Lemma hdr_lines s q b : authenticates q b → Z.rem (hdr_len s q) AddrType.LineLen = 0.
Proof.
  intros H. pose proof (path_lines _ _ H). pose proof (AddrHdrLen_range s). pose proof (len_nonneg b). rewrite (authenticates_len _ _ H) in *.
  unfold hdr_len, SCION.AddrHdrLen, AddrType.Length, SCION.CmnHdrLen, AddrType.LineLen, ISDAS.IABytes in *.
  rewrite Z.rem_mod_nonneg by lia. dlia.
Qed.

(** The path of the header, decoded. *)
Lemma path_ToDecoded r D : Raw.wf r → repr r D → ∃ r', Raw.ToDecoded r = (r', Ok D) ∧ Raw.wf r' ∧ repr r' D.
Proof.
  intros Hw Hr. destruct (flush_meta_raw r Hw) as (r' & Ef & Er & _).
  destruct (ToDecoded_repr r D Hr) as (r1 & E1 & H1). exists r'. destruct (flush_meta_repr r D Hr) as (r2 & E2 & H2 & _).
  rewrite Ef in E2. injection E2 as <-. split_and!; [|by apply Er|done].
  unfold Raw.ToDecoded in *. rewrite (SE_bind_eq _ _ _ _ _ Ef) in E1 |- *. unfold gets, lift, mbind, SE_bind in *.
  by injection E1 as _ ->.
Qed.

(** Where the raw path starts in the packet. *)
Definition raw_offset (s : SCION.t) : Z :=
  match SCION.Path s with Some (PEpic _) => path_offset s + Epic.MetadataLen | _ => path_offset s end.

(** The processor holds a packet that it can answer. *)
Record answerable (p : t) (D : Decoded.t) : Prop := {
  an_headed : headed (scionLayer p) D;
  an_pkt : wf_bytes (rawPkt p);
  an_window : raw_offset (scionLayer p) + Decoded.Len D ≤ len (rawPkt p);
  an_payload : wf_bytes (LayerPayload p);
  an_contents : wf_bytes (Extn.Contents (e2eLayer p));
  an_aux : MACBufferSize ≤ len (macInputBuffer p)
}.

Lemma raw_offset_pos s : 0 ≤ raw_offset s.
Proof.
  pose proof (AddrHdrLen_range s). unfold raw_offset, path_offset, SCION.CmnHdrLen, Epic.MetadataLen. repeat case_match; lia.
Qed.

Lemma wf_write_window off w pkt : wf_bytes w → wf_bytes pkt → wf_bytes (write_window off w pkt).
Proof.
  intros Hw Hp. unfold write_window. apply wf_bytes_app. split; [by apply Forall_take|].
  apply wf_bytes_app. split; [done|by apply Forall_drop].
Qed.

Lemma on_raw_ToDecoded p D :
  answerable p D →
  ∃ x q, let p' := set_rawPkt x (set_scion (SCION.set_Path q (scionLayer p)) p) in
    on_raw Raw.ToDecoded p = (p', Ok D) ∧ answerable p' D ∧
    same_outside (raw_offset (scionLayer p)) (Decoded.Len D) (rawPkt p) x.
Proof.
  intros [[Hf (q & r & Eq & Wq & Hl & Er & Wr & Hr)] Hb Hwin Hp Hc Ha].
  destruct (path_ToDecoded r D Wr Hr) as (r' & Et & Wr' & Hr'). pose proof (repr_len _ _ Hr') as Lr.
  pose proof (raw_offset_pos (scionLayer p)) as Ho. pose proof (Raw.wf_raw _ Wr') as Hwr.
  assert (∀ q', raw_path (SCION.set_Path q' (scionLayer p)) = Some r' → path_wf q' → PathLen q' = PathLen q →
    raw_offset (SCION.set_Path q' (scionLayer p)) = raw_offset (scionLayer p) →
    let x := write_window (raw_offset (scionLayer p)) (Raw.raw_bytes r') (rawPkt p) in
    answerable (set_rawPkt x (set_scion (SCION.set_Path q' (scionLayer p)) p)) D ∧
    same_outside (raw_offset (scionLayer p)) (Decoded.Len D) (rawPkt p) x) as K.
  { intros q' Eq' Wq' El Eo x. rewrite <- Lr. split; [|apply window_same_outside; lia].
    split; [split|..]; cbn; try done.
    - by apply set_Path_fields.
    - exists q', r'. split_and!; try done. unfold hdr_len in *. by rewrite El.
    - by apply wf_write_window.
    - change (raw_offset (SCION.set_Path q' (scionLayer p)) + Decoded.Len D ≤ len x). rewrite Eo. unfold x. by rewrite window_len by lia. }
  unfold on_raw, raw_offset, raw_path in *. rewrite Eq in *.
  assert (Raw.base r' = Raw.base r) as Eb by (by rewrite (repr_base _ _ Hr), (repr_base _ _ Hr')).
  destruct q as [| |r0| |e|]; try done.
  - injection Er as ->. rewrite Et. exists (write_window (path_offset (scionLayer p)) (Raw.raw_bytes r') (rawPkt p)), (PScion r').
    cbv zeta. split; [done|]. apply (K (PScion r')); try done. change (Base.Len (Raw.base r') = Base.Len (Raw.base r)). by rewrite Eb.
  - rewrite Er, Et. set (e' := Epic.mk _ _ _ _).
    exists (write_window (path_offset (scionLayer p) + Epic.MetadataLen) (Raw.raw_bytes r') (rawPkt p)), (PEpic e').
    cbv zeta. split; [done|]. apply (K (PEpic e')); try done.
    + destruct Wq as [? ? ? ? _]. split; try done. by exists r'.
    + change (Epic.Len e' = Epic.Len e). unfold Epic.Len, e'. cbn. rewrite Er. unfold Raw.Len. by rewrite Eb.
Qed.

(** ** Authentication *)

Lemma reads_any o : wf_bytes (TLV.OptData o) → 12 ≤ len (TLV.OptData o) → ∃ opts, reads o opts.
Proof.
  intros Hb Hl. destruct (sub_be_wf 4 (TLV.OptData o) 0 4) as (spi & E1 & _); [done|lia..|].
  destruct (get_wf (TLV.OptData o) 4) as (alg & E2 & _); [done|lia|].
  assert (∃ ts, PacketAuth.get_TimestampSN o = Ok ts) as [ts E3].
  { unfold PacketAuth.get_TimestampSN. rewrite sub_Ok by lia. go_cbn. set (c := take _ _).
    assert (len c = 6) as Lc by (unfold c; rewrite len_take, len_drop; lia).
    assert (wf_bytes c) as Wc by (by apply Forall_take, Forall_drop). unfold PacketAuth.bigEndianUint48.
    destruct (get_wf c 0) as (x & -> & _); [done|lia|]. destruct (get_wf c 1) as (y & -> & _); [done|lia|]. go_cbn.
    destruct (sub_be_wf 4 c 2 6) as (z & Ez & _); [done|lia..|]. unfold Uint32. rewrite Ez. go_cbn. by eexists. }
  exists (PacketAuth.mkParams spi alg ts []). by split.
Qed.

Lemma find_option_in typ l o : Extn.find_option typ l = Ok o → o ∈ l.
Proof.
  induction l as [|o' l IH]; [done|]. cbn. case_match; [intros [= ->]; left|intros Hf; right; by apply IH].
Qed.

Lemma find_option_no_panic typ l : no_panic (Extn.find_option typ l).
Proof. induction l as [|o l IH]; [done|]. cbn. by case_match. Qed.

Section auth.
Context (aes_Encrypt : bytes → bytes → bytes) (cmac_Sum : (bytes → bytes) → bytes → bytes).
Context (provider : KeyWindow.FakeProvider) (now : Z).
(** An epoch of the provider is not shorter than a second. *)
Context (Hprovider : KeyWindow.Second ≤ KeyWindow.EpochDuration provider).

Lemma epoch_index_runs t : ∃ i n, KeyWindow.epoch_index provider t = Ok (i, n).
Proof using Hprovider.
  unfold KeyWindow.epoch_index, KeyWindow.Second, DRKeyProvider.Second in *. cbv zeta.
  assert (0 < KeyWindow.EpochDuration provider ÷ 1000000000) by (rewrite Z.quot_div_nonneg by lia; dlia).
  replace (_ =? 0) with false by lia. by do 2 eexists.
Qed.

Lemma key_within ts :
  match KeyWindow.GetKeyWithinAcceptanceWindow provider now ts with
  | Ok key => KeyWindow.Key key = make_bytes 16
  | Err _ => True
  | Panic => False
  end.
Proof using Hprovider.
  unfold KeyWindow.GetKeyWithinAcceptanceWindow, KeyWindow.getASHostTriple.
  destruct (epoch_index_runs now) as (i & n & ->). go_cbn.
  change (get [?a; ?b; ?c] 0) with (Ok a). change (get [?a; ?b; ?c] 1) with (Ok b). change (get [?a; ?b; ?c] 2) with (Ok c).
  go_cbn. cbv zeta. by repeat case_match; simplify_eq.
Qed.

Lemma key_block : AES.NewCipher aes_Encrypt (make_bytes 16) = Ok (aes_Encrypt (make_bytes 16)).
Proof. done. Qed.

*****

## What is expected:
Repeat only the stretch of lines that opens with the line containing "key = make_bytes 16" and closes with the final line of the entries, both included, exactly as written.

## Solution below:
  | Ok key => KeyWindow.Key key = make_bytes 16
  | Err _ => True
  | Panic => False
  end.
Proof using Hprovider.
  unfold KeyWindow.GetKeyWithinAcceptanceWindow, KeyWindow.getASHostTriple.
  destruct (epoch_index_runs now) as (i & n & ->). go_cbn.
  change (get [?a; ?b; ?c] 0) with (Ok a). change (get [?a; ?b; ?c] 1) with (Ok b). change (get [?a; ?b; ?c] 2) with (Ok c).
  go_cbn. cbv zeta. by repeat case_match; simplify_eq.
Qed.

Lemma key_block : AES.NewCipher aes_Encrypt (make_bytes 16) = Ok (aes_Encrypt (make_bytes 16)).
Proof. done. Qed.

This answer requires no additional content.